Abstract

Social cognitive symptoms characterize multiple neurological disorders, including brain tumours and neurodegeneration. Recently, Campanella and colleagues1 investigated deficits in cognitive and affective theory of mind (TOM) in 105 tumour patients using a non-verbal task of 18 stimuli that required patients to select one out of three possible endings of a cartoon story, i.e. the Story-based Empathy Task (SET).2 The SET includes three conditions [Causal Inference (CI), Intention Attribution (IA) and Emotion Attribution (EA)], reflecting the type of inference the items tap into: inference of physical properties, intentions, or characters’ emotional state, respectively. The behavioural results of Campanella’s study revealed specific EA deficits in patients with temporal lobe tumours. Furthermore, the authors used parcel-based lesion-symptom mapping (PLSM) and reported an association between a right anterior temporal cluster and EA performance.

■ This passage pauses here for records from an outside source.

(* ===== verification/Event.v ===== *)
(** * Events

    Models crates/fresh-editor-core/src/model/event.rs up to the event log: the text
    an edit carries, the events that change an editor's state, with the data of the
    presentational ones (overlays, popups, margins, from fresh-core's api.rs where the
    code takes them from there), and their inverses.

    A 32-bit float is its bit pattern, an id is its number, a string of the user
    interface is a [string].  [undo_sentinel] stands for [CursorId::UNDO_SENTINEL]
    (the largest id). *)
From stdpp Require Import base numbers list option strings.
From Stdlib Require Import ssreflect Strings.Byte ZArith.
From S2P Require Import Prelude TextSpec Utf8 PieceTree StringBuffer TextBuffer.

(** ** The text of an edit *)
Record EditText : Type := mkEditText { et_text : list byte; et_raw : option (list byte) }.

Definition et_from_bytes (bytes : list byte) : EditText :=
  match from_utf8 bytes with
  | None => mkEditText bytes None
  | Some _ => mkEditText (encode_all (from_utf8_lossy bytes)) (Some bytes)
  end.

(** [From<String>] *)
Definition et_from_string (text : list byte) : EditText := mkEditText text None.

Definition as_bytes (t : EditText) : list byte := default (et_text t) (et_raw t).
Definition et_len (t : EditText) : nat := length (as_bytes t).
Definition et_is_empty (t : EditText) : bool := bool_decide (as_bytes t = []).
Definition as_str (t : EditText) : list byte := et_text t.

(** Equality with a string. *)
Definition et_eq_str (t : EditText) (s : list byte) : bool := bool_decide (as_bytes t = s).

Inductive EditTextRepr : Type :=
| ReprText (text : list byte)
| ReprBytes (bytes : list byte).

Definition et_serialize (t : EditText) : EditTextRepr :=
  match et_raw t with None => ReprText (et_text t) | Some raw => ReprBytes raw end.

Definition et_deserialize (r : EditTextRepr) : EditText :=
  match r with ReprText text => et_from_string text | ReprBytes bytes => et_from_bytes bytes end.

(** ** Presentational data *)
Abbreviation rgb := (Z * Z * Z)%type.

Inductive OverlayColorSpec : Type := Rgb (r g b : Z) | ThemeKey (key : string).

Record OverlayOptions : Type := mkOverlayOptions {
  oo_fg : option OverlayColorSpec;
  oo_bg : option OverlayColorSpec;
  oo_underline : bool; oo_bold : bool; oo_italic : bool; oo_strikethrough : bool;
  oo_extend_to_line_end : bool; oo_reversed : bool; oo_fg_on_collision_only : bool;
  oo_url : option string;
}.

Inductive UnderlineStyle : Type := Straight | Wavy | Dotted | Dashed.

Inductive OverlayFace : Type :=
| FaceUnderline (color : rgb) (style : UnderlineStyle)
| FaceBackground (color : rgb)
| FaceForeground (color : rgb)
| FaceStyle (options : OverlayOptions).

Inductive PopupKindHint : Type := PopupCompletion | PopupList | PopupText.

Record PopupListItemData : Type := mkPopupItem {
  pi_id : string; pi_text : string; pi_detail : option string; pi_icon : option string;
  pi_data : option string;
}.

Inductive PopupContentData : Type :=
| PopupContentText (lines : list string)
| PopupContentList (items : list PopupListItemData) (selected : nat).

Inductive PopupPositionData : Type :=
| AtCursor | BelowCursor | AboveCursor | FixedAt (x y : Z) | Centered | BottomRight.

Record PopupData : Type := mkPopup {
  pp_kind : PopupKindHint; pp_title : option string; pp_description : option string;
  pp_transient : bool; pp_content : PopupContentData; pp_position : PopupPositionData;
  pp_width : Z; pp_max_height : Z; pp_bordered : bool;
}.

Inductive MarginPositionData : Type := MarginLeft | MarginRight.

Inductive MarginContentData : Type :=
| MarginText (text : string)
| MarginSymbol (text : string) (color : option rgb)
| MarginEmpty.

Inductive SplitDirection : Type := Horizontal | Vertical.

(** ** Events *)
Abbreviation cursor_state := (nat * nat * option nat)%type.

#[warnings="-register-all"]
Inductive Event : Type :=
| Insert (position : nat) (text : EditText) (cursor : nat)
| Delete (start end_ : nat) (deleted_text : EditText) (cursor : nat)
| MoveCursor (cursor old_position new_position : nat) (old_anchor new_anchor : option nat)
    (old_sticky_column new_sticky_column : option nat)
| AddCursor (cursor position : nat) (anchor : option nat)
| RemoveCursor (cursor position : nat) (anchor : option nat)
| Scroll (line_offset : Z)
| Recenter
| SetAnchor (cursor position : nat)
| CancelAnchor (cursor : nat)
| ClearAnchor (cursor : nat)
| ChangeMode (mode : string)
| AddOverlay (namespace : option string) (start end_ : nat) (face : OverlayFace) (priority : Z)
    (message : option string) (extend_to_line_end : bool) (url : option string)
| RemoveOverlay (handle : string)
| RemoveOverlaysInRange (start end_ : nat)
| ClearNamespace (namespace : string)
| ClearOverlays
| ShowPopup (popup : PopupData)
| HidePopup
| ClearPopups
| PopupSelectNext
| PopupSelectPrev
| PopupPageDown
| PopupPageUp
| AddMarginAnnotation (line : nat) (position : MarginPositionData) (content : MarginContentData)
    (annotation_id : option string)
| RemoveMarginAnnotation (annotation_id : string)
| RemoveMarginAnnotationsAtLine (line : nat) (position : MarginPositionData)
| ClearMarginPosition (position : MarginPositionData)
| ClearMargins
| SetLineNumbers (enabled : bool)
| SplitPane (direction : SplitDirection) (new_buffer_id : nat) (ratio_bits : Z)
| CloseSplit (split_id : nat)
| SetActiveSplit (split_id : nat)
| AdjustSplitRatio (split_id : nat) (delta_bits : Z)
| NextSplit
| PrevSplit
| NextPane
| PrevPane
| Batch (events : list Event) (description : string)
| BulkEdit (old_snapshot new_snapshot : option BufferSnapshot)
    (old_cursors new_cursors : list cursor_state) (description : string)
    (edits : list (nat * nat * nat)) (displaced_markers : list (Z * nat)).

Section inverse.
Context (undo_sentinel : nat).

Fixpoint inverse (e : Event) : option Event :=
  match e with
  | Insert position text _ => Some (Delete position (position + et_len text) text undo_sentinel)
  | Delete start _ deleted_text _ => Some (Insert start deleted_text undo_sentinel)
  | Batch events description =>
      (* the inverses in reverse order, none as soon as one event has none *)
      let inverted :=
        (fix invert (events : list Event) : option (list Event) :=
           match events with
           | [] => Some []
           | e :: events =>
               match invert events, inverse e with
               | Some rest, Some i => Some (rest ++ [i])
               | _, _ => None
               end
           end) events in
      (fun inverted_events => Batch inverted_events ("Undo: " +:+ description)) <$> inverted
  | AddCursor cursor position anchor => Some (RemoveCursor cursor position anchor)
  | RemoveCursor cursor position anchor => Some (AddCursor cursor position anchor)
  | MoveCursor cursor old_position new_position old_anchor new_anchor old_sticky new_sticky =>
      Some (MoveCursor cursor new_position old_position new_anchor old_anchor new_sticky old_sticky)
  | Scroll line_offset => Some (Scroll (- line_offset))
  | BulkEdit old_snapshot new_snapshot old_cursors new_cursors description edits displaced =>
      Some (BulkEdit new_snapshot old_snapshot new_cursors old_cursors
              ("Undo: " +:+ description)
              ((fun '(pos, del_len, ins_len) => (pos, ins_len, del_len)) <$> edits) displaced)
  | _ => None
  end.
End inverse.

Fixpoint modifies_buffer (e : Event) : bool :=
  match e with
  | Insert _ _ _ | Delete _ _ _ _ | BulkEdit _ _ _ _ _ _ _ => true
  | Batch events _ => existsb modifies_buffer events
  | _ => false
  end.

Fixpoint is_write_action (e : Event) : bool :=
  match e with
  | Insert _ _ _ | Delete _ _ _ _ | BulkEdit _ _ _ _ _ _ _ => true
  | AddCursor _ _ _ | RemoveCursor _ _ _ => true
  | Batch events _ => existsb is_write_action events
  | _ => false
  end.

Definition event_cursor_id (e : Event) : option nat :=
  match e with
  | Insert _ _ c | Delete _ _ _ c | MoveCursor c _ _ _ _ _ _ | AddCursor c _ _
  | RemoveCursor c _ _ => Some c
  | _ => None
  end.

(** ** Applying an event to the document

    What [EditorState::apply] does to the buffer: the arms that touch it, with the
    guard of each; every other event leaves the buffer alone. *)
Section apply.
Context {io_error : Type} (fs_read_range : string -> nat -> nat -> io_error + list byte).

(** The arms of insertions and deletions. *)
Definition apply_edit_event (e : Event) (tb : TextBuffer) : res TextBuffer :=
  match e with
  | Insert position text _ => r ← insert_bytes fs_read_range tb position (as_bytes text); Ok r.1
  | Delete start end_ _ _ => tb_delete fs_read_range tb start end_
  | _ => Ok tb
  end.

(** [apply_bulk_edit] on the buffer. *)
Definition apply_bulk_edit (new_snapshot : option BufferSnapshot) (tb : TextBuffer) : TextBuffer :=
  match new_snapshot with Some s => restore_buffer_state tb s | None => tb end.

Fixpoint apply_to_buffer (e : Event) (tb : TextBuffer) : res TextBuffer :=
  match e with
  | Batch events _ =>
      (fix apply_all (events : list Event) (tb : TextBuffer) : res TextBuffer :=
         match events with
         | [] => Ok tb
         | e :: events => tb ← apply_to_buffer e tb; apply_all events tb
         end) events tb
  | BulkEdit _ new_snapshot _ _ _ _ _ => Ok (apply_bulk_edit new_snapshot tb)
  | _ => apply_edit_event e tb
  end.

Fixpoint apply_events (es : list Event) (tb : TextBuffer) : res TextBuffer :=
  match es with
  | [] => Ok tb
  | e :: es => tb ← apply_to_buffer e tb; apply_events es tb
  end.
End apply.
(* ===== verification/EventLog.v ===== *)
(** * The event log

    Models [LogEntry], [Snapshot] and [EventLog] of
    crates/fresh-editor-core/src/model/event.rs: the log of an editor's events with a
    current position, undo and redo, undo groups and the saved position.

    The clock is the argument [now] of [append]; streaming the log to a file is left
    out.  Indexing [entries] out of range panics. *)
From stdpp Require Import base numbers list option strings.
From Stdlib Require Import ssreflect Strings.Byte ZArith.
From S2P Require Import Prelude TextSpec TextBuffer Event.

Record LogEntry : Type := mkEntry {
  le_event : Event;
  le_timestamp : Z;
  le_description : option string;
  le_displaced_markers : list (Z * nat);
  le_group_id : option nat;
}.

Definition entry_new (now : Z) (event : Event) : LogEntry := mkEntry event now None [] None.

Definition with_description (e : LogEntry) (description : string) : LogEntry :=
  mkEntry (le_event e) (le_timestamp e) (Some description) (le_displaced_markers e) (le_group_id e).

Record Snapshot : Type := mkLogSnapshot {
  sn_log_index : nat; sn_cursor_positions : list cursor_state;
}.

Record EventLog : Type := mkLog {
  entries : list LogEntry;
  current_index : nat;
  snapshots : list Snapshot;
  snapshot_interval : nat;
  saved_at_index : option nat;
  next_group_id : nat;
  current_group : option nat;
  group_depth : nat;
}.

Definition log_new : EventLog := mkLog [] 0 [] 100 (Some 0) 0 None 0.

Definition begin_undo_group (l : EventLog) : EventLog :=
  if decide (group_depth l = 0)
  then mkLog (entries l) (current_index l) (snapshots l) (snapshot_interval l) (saved_at_index l)
         (S (next_group_id l)) (Some (next_group_id l)) 1
  else mkLog (entries l) (current_index l) (snapshots l) (snapshot_interval l) (saved_at_index l)
         (next_group_id l) (current_group l) (S (group_depth l)).

Definition end_undo_group (l : EventLog) : EventLog :=
  match group_depth l with
  | 0 => l
  | S depth =>
      mkLog (entries l) (current_index l) (snapshots l) (snapshot_interval l) (saved_at_index l)
        (next_group_id l) (if decide (depth = 0) then None else current_group l) depth
  end.

Definition set_saved_at (l : EventLog) (saved : option nat) : EventLog :=
  mkLog (entries l) (current_index l) (snapshots l) (snapshot_interval l) saved
    (next_group_id l) (current_group l) (group_depth l).

Definition log_mark_saved (l : EventLog) : EventLog := set_saved_at l (Some (current_index l)).

Definition clear_saved_position (l : EventLog) : EventLog := set_saved_at l None.

Definition is_at_saved_position (l : EventLog) : res bool :=
  match saved_at_index l with
  | None => Ok false
  | Some saved_idx =>
      if decide (saved_idx = current_index l) then Ok true else
      let '(start, end_) :=
        if decide (saved_idx < current_index l) then (saved_idx, current_index l)
        else (current_index l, saved_idx) in
      range ← slice (entries l) start end_;
      Ok (forallb (fun entry => negb (modifies_buffer (le_event entry))) range)
  end.

(** The log with other entries and another position. *)
Definition set_entries (l : EventLog) (es : list LogEntry) (index : nat) : EventLog :=
  mkLog es index (snapshots l) (snapshot_interval l) (saved_at_index l)
    (next_group_id l) (current_group l) (group_depth l).

(** Pushing the new entry; [self.current_index - 1] is the index returned. *)
Definition push_entry (l : EventLog) (now : Z) (event : Event) : EventLog * nat :=
  let e := entry_new now event in
  let e := mkEntry (le_event e) (le_timestamp e) (le_description e) (le_displaced_markers e)
             (current_group l) in
  let es := entries l ++ [e] in
  (set_entries l es (length es), length es - 1).

Definition append (l : EventLog) (now : Z) (event : Event) : EventLog * nat :=
  if decide (current_index l < length (entries l)) then
    if is_write_action event then
      let l := set_entries l (take (current_index l) (entries l)) (current_index l) in
      let l := match saved_at_index l with
               | Some saved_idx =>
                   if decide (current_index l < saved_idx) then set_saved_at l None else l
               | None => l
               end in
      push_entry l now event
    else (l, current_index l)
  else push_entry l now event.

Definition set_displaced_markers_on_last (l : EventLog) (markers : list (Z * nat)) : EventLog :=
  set_entries l
    (alter (fun e => mkEntry (le_event e) (le_timestamp e) (le_description e) markers (le_group_id e))
       (length (entries l) - 1) (entries l))
    (current_index l).

Definition can_undo (l : EventLog) : bool := bool_decide (0 < current_index l).
Definition can_redo (l : EventLog) : bool := bool_decide (current_index l < length (entries l)).

(** Whether the walk of [undo] or [redo] stops before an entry, once a write action
    of the group [group] was found. *)
Definition stops (group entry_group : option nat) : bool :=
  match group with
  | None => true
  | Some g => negb (bool_decide (entry_group = Some g))
  end.

Section undo.
Context (undo_sentinel : nat).

Fixpoint undo_loop (es : list LogEntry) (index : nat) (found : bool) (group : option nat)
    (inverses : list (Event * list (Z * nat))) : res (nat * list (Event * list (Z * nat))) :=
  match index with
  | 0 => Ok (0, inverses)
  | S idx =>
      match es !! idx with
      | None => Panic
      | Some entry =>
          let is_write := is_write_action (le_event entry) in
          let entry_group := le_group_id entry in
          if found && stops group entry_group then Ok (index, inverses) else
          let '(found, group) :=
            if is_write && negb found then (true, entry_group) else (found, group) in
          let inverses :=
            match inverse undo_sentinel (le_event entry) with
            | Some i => inverses ++ [(i, le_displaced_markers entry)]
            | None => inverses
            end in
          undo_loop es idx found group inverses
      end
  end.

Definition undo (l : EventLog) : res (EventLog * list (Event * list (Z * nat))) :=
  '(index, inverses) ← undo_loop (entries l) (current_index l) false None [];
  Ok (set_entries l (entries l) index, inverses).
End undo.

(** The entries still ahead are [rest]; [index] is the position of the first. *)
Fixpoint redo_loop (rest : list LogEntry) (index : nat) (found : bool) (group : option nat)
    (events : list Event) : nat * list Event :=
  match rest with
  | [] => (index, events)
  | entry :: rest =>
      let is_write := is_write_action (le_event entry) in
      let entry_group := le_group_id entry in
      if found && is_write && stops group entry_group then (index, events) else
      let '(found, group) :=
        if is_write && negb found then (true, entry_group) else (found, group) in
      redo_loop rest (S index) found group (events ++ [le_event entry])
  end.

Definition redo (l : EventLog) : EventLog * list Event :=
  let '(index, events) :=
    redo_loop (drop (current_index l) (entries l)) (current_index l) false None [] in
  (set_entries l (entries l) index, events).

Definition log_clear (l : EventLog) : EventLog :=
  mkLog [] 0 [] (snapshot_interval l) (saved_at_index l) (next_group_id l) (current_group l)
    (group_depth l).
(* ===== verification/InputKeys.v ===== *)
(** * Keys, modifiers and mouse events

    The vocabulary of the terminal input parser, crates/fresh-input-parser: the key
    codes, modifiers, key and mouse events (the data types of the crossterm crate that
    the parser produces), and the tables of keypad.rs and media_modifier.rs, which name
    the keys of the kitty keyboard protocol.  Characters are code points, modifiers are
    sets of bits. *)
From stdpp Require Import base numbers list option strings.
From Stdlib Require Import ssreflect Strings.Byte NArith.
From S2P Require Import Prelude Utf8.

(** ** Key codes *)
Inductive MediaKeyCode : Set :=
| Play | MediaPause | PlayPause | Reverse | Stop | FastForward | Rewind | TrackNext | TrackPrevious | MediaRecord | LowerVolume | RaiseVolume | MuteVolume.

Inductive ModifierKeyCode : Set :=
| LeftShift | LeftControl | LeftAlt | LeftSuper | LeftHyper | LeftMeta | RightShift | RightControl | RightAlt | RightSuper | RightHyper | RightMeta | IsoLevel3Shift | IsoLevel5Shift.

Inductive KeyCode : Set :=
| Backspace | Enter | KLeft | KRight | Up | Down | Home | KEnd | PageUp | PageDown
| Tab | BackTab | Delete | Insert | F (n : N) | Char (c : N) | Null | Esc
| CapsLock | ScrollLock | NumLock | PrintScreen | Pause | Menu | KeypadBegin
| Media (m : MediaKeyCode) | Modifier (m : ModifierKeyCode).

#[export] Instance KeyCode_eq_dec : EqDecision KeyCode.
Proof. unfold EqDecision, Decision. repeat decide equality. Defined.

Inductive KeyEventKind : Set := Press | Repeat | Release.

#[export] Instance KeyEventKind_eq_dec : EqDecision KeyEventKind.
Proof. solve_decision. Defined.

(** ** Modifiers *)
Abbreviation KeyModifiers := N.

Definition SHIFT : KeyModifiers := 1.
Definition CONTROL : KeyModifiers := 2.
Definition ALT : KeyModifiers := 4.
Definition SUPER : KeyModifiers := 8.
Definition HYPER : KeyModifiers := 16.
Definition META : KeyModifiers := 32.

Definition mods_contain (mods m : KeyModifiers) : bool := (N.land mods m =? m)%N.
Definition mods_remove (mods m : KeyModifiers) : KeyModifiers := N.ldiff mods m.

(** ** Events *)
Record KeyEvent : Set := mkKeyEvent {
  ke_code : KeyCode; ke_modifiers : KeyModifiers; ke_kind : KeyEventKind;
}.

Definition key_event (code : KeyCode) (modifiers : KeyModifiers) : KeyEvent :=
  mkKeyEvent code modifiers Press.

Inductive MouseButton : Set := BLeft | BRight | BMiddle.

Inductive MouseEventKind : Set :=
| MDown (b : MouseButton) | MUp (b : MouseButton) | MDrag (b : MouseButton) | MMoved
| ScrollDown | ScrollUp | ScrollLeft | ScrollRight.

#[export] Instance MouseButton_eq_dec : EqDecision MouseButton.
Proof. solve_decision. Defined.
#[export] Instance MouseEventKind_eq_dec : EqDecision MouseEventKind.
Proof. solve_decision. Defined.

Record MouseEvent : Set := mkMouseEvent {
  me_kind : MouseEventKind; me_column : N; me_row : N; me_modifiers : KeyModifiers;
}.

Record KeyPress : Set := mkKeyPress { kp_event : KeyEvent; kp_layout_char : option N }.

Definition key_press_new (e : KeyEvent) : KeyPress := mkKeyPress e None.

Inductive InputEvent : Set :=
| FocusGained | FocusLost
| Key (press : KeyPress)
| Mouse (event : MouseEvent)
| Paste (text : list N)
| Resize (width height : N).

Definition event_key (e : KeyEvent) : InputEvent := Key (key_press_new e).

(** ** The keypad, media and modifier keys *)
Record NamedKey : Set := mkNamedKey {
  nk_kitty_codepoint : N; nk_keysym : string; nk_code : KeyCode;
}.

Definition KP_BEGIN : N := 57427.
Definition KP_0 : N := 57399.

Definition KEYPAD_KEYS : list NamedKey := [
  mkNamedKey 57399 "kp_0" (Char 48);
  mkNamedKey 57400 "kp_1" (Char 49);
  mkNamedKey 57401 "kp_2" (Char 50);
  mkNamedKey 57402 "kp_3" (Char 51);
  mkNamedKey 57403 "kp_4" (Char 52);
  mkNamedKey 57404 "kp_5" (Char 53);
  mkNamedKey 57405 "kp_6" (Char 54);
  mkNamedKey 57406 "kp_7" (Char 55);
  mkNamedKey 57407 "kp_8" (Char 56);
  mkNamedKey 57408 "kp_9" (Char 57);
  mkNamedKey 57409 "kp_decimal" (Char 46);
  mkNamedKey 57410 "kp_divide" (Char 47);
  mkNamedKey 57411 "kp_multiply" (Char 42);
  mkNamedKey 57412 "kp_subtract" (Char 45);
  mkNamedKey 57413 "kp_add" (Char 43);
  mkNamedKey 57414 "kp_enter" Enter;
  mkNamedKey 57415 "kp_equal" (Char 61);
  mkNamedKey 57416 "kp_separator" (Char 44);
  mkNamedKey 57417 "kp_left" KLeft;
  mkNamedKey 57418 "kp_right" KRight;
  mkNamedKey 57419 "kp_up" Up;
  mkNamedKey 57420 "kp_down" Down;
  mkNamedKey 57421 "kp_page_up" PageUp;
  mkNamedKey 57422 "kp_page_down" PageDown;
  mkNamedKey 57423 "kp_home" Home;
  mkNamedKey 57424 "kp_end" KEnd;
  mkNamedKey 57425 "kp_insert" Insert;
  mkNamedKey 57426 "kp_delete" Delete;
  mkNamedKey KP_BEGIN "kp_begin" KeypadBegin
]%string.

Definition MEDIA_KEYS : list NamedKey := [
  mkNamedKey 57428 "media_play" (Media Play);
  mkNamedKey 57429 "media_pause" (Media MediaPause);
  mkNamedKey 57430 "media_play_pause" (Media PlayPause);
  mkNamedKey 57431 "media_reverse" (Media Reverse);
  mkNamedKey 57432 "media_stop" (Media Stop);
  mkNamedKey 57433 "media_fast_forward" (Media FastForward);
  mkNamedKey 57434 "media_rewind" (Media Rewind);
  mkNamedKey 57435 "media_next" (Media TrackNext);
  mkNamedKey 57436 "media_previous" (Media TrackPrevious);
  mkNamedKey 57437 "media_record" (Media MediaRecord);
  mkNamedKey 57438 "volume_down" (Media LowerVolume);
  mkNamedKey 57439 "volume_up" (Media RaiseVolume);
  mkNamedKey 57440 "volume_mute" (Media MuteVolume)
]%string.

Definition MODIFIER_KEYS : list NamedKey := [
  mkNamedKey 57441 "left_shift" (Modifier LeftShift);
  mkNamedKey 57442 "left_ctrl" (Modifier LeftControl);
  mkNamedKey 57443 "left_alt" (Modifier LeftAlt);
  mkNamedKey 57444 "left_super" (Modifier LeftSuper);
  mkNamedKey 57445 "left_hyper" (Modifier LeftHyper);
  mkNamedKey 57446 "left_meta" (Modifier LeftMeta);
  mkNamedKey 57447 "right_shift" (Modifier RightShift);
  mkNamedKey 57448 "right_ctrl" (Modifier RightControl);
  mkNamedKey 57449 "right_alt" (Modifier RightAlt);
  mkNamedKey 57450 "right_super" (Modifier RightSuper);
  mkNamedKey 57451 "right_hyper" (Modifier RightHyper);
  mkNamedKey 57452 "right_meta" (Modifier RightMeta);
  mkNamedKey 57453 "iso_level3_shift" (Modifier IsoLevel3Shift);
  mkNamedKey 57454 "iso_level5_shift" (Modifier IsoLevel5Shift)
]%string.

Definition key_by (p : NamedKey -> bool) (keys : list NamedKey) : option KeyCode :=
  nk_code <$> List.find p keys.

Definition code_for_keysym (name : string) : option KeyCode :=
  key_by (fun k => bool_decide (nk_keysym k = name)) KEYPAD_KEYS.

Definition code_for_kitty_codepoint (cp : N) : option KeyCode :=
  key_by (fun k => (nk_kitty_codepoint k =? cp)%N) KEYPAD_KEYS.

Definition code_for_digit (digit : N) : option KeyCode :=
  if (9 <? digit)%N then None else code_for_kitty_codepoint (KP_0 + digit).

Definition all_named_keys : list NamedKey := MEDIA_KEYS ++ MODIFIER_KEYS.

Definition media_code_for_keysym (name : string) : option KeyCode :=
  key_by (fun k => bool_decide (nk_keysym k = name)) all_named_keys.

Definition media_code_for_kitty_codepoint (cp : N) : option KeyCode :=
  key_by (fun k => (nk_kitty_codepoint k =? cp)%N) all_named_keys.

Definition media_keysym_for_code (code : KeyCode) : option string :=
  nk_keysym <$> List.find (fun k => bool_decide (nk_code k = code)) all_named_keys.

Definition FIRST : N := 57428.
Definition LAST : N := 57454.

(** ** Functional keys of the kitty protocol *)
Definition kitty_functional_key (cp : N) : option KeyCode :=
  if (cp =? 57358)%N then Some CapsLock
  else if (cp =? 57359)%N then Some ScrollLock
  else if (cp =? 57360)%N then Some NumLock
  else if (cp =? 57361)%N then Some PrintScreen
  else if (cp =? 57362)%N then Some Pause
  else if (cp =? 57363)%N then Some Menu
  else if in_range 57376 57398 cp then Some (F (13 + (cp - 57376)))
  else if in_range 57399 KP_BEGIN cp then code_for_kitty_codepoint cp
  else if in_range FIRST LAST cp then media_code_for_kitty_codepoint cp
  else None.

(** [char::from_u32] gives the scalar values only. *)
Definition functional_or_char (codepoint : N) : option KeyCode :=
  if (codepoint =? 9)%N then Some Tab
  else if (codepoint =? 13)%N then Some Enter
  else if (codepoint =? 27)%N then Some Esc
  else if (codepoint =? 127)%N then Some Backspace
  else if in_range 0xE000 0xF8FF codepoint then kitty_functional_key codepoint
  else if is_scalar codepoint then Some (Char codepoint) else None.

Definition modifiers_from_param (param : N) : KeyModifiers :=
  let param := (param - 1)%N in
  let add (mods bit m : N) := if (N.land param bit =? 0)%N then mods else N.lor mods m in
  add (add (add (add (add (add 0%N 1%N SHIFT) 2%N ALT) 4%N CONTROL) 8%N SUPER) 16%N HYPER) 32%N META.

Right amygdalar lesions showed a stronger association with EA than with IA. The association between EA deficits and amygdalar volume has also been also reported in behavioural variant frontotemporal dementia (bvFTD),3 a neurodegenerative disorder, characterized by deficits in social cognition, including cognitive and affective TOM. Consistent with the findings of Campanella, we also observed an association between performance on the EA condition and grey matter volume of the right temporal lobe and amygdala3 (Fig. 1). As documented by Campanella and colleagues, such common neural correlates of EA performance largely overlap with a ‘reasoning about emotions’ network derived from a recent meta-analysis of functional brain imaging studies in healthy participants.4 These combined findings converge in supporting a critical role of the right amygdala and temporal lobe in emotion attribution.